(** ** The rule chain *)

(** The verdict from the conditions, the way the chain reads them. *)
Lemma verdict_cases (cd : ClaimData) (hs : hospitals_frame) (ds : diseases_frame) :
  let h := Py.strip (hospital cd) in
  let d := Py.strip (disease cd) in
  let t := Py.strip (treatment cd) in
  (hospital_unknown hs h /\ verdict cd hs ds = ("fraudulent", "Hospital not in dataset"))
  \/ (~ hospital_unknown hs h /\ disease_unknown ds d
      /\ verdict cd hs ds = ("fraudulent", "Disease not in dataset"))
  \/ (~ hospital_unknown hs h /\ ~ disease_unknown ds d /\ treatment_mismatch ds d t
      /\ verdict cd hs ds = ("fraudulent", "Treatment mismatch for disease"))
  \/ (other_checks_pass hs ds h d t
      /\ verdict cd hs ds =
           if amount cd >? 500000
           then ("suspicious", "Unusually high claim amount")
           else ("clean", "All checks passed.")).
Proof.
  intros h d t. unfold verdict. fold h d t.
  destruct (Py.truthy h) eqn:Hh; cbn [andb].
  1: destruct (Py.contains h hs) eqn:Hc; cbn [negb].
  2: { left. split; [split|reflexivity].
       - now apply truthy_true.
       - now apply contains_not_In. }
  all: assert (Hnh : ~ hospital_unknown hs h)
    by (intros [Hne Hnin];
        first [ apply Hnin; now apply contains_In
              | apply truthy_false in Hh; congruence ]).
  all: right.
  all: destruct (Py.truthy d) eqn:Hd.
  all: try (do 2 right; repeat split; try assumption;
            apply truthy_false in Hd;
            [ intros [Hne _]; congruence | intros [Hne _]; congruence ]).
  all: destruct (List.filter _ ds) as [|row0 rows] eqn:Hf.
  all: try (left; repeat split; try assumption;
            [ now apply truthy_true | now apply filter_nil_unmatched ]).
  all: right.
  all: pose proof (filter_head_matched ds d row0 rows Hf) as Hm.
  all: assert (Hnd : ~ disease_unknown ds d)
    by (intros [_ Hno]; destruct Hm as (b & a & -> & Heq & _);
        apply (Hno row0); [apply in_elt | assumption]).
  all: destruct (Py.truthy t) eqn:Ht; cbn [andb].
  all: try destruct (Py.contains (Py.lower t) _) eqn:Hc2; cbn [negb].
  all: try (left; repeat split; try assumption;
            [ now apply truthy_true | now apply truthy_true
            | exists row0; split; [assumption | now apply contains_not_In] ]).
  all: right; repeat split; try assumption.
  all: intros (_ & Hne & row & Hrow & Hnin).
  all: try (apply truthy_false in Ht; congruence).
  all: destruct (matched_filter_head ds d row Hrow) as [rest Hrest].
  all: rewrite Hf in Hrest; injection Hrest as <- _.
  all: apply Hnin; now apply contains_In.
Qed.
--
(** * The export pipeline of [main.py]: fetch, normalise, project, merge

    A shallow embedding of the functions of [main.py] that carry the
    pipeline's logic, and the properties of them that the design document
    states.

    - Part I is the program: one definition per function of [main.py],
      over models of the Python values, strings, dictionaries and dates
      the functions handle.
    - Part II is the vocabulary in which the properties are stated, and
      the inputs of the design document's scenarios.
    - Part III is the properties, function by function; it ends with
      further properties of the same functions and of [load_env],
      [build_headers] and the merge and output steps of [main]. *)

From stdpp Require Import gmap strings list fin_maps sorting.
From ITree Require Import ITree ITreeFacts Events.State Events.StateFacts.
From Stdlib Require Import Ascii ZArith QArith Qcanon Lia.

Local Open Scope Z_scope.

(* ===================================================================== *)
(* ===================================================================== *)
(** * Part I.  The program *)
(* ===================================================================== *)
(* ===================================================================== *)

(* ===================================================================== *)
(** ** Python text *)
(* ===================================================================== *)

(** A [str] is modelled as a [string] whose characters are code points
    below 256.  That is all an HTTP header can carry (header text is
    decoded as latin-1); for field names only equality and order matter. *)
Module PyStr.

Your objective:
After locating the line with "(** ** The rule chain *)" above, return that line and every later line through the one with "h /\ disease_unknown ds d", word for word and with nothing else.

Exercise response:
(** ** The rule chain *)

(** The verdict from the conditions, the way the chain reads them. *)
Lemma verdict_cases (cd : ClaimData) (hs : hospitals_frame) (ds : diseases_frame) :
  let h := Py.strip (hospital cd) in
  let d := Py.strip (disease cd) in
  let t := Py.strip (treatment cd) in
  (hospital_unknown hs h /\ verdict cd hs ds = ("fraudulent", "Hospital not in dataset"))
  \/ (~ hospital_unknown hs h /\ disease_unknown ds d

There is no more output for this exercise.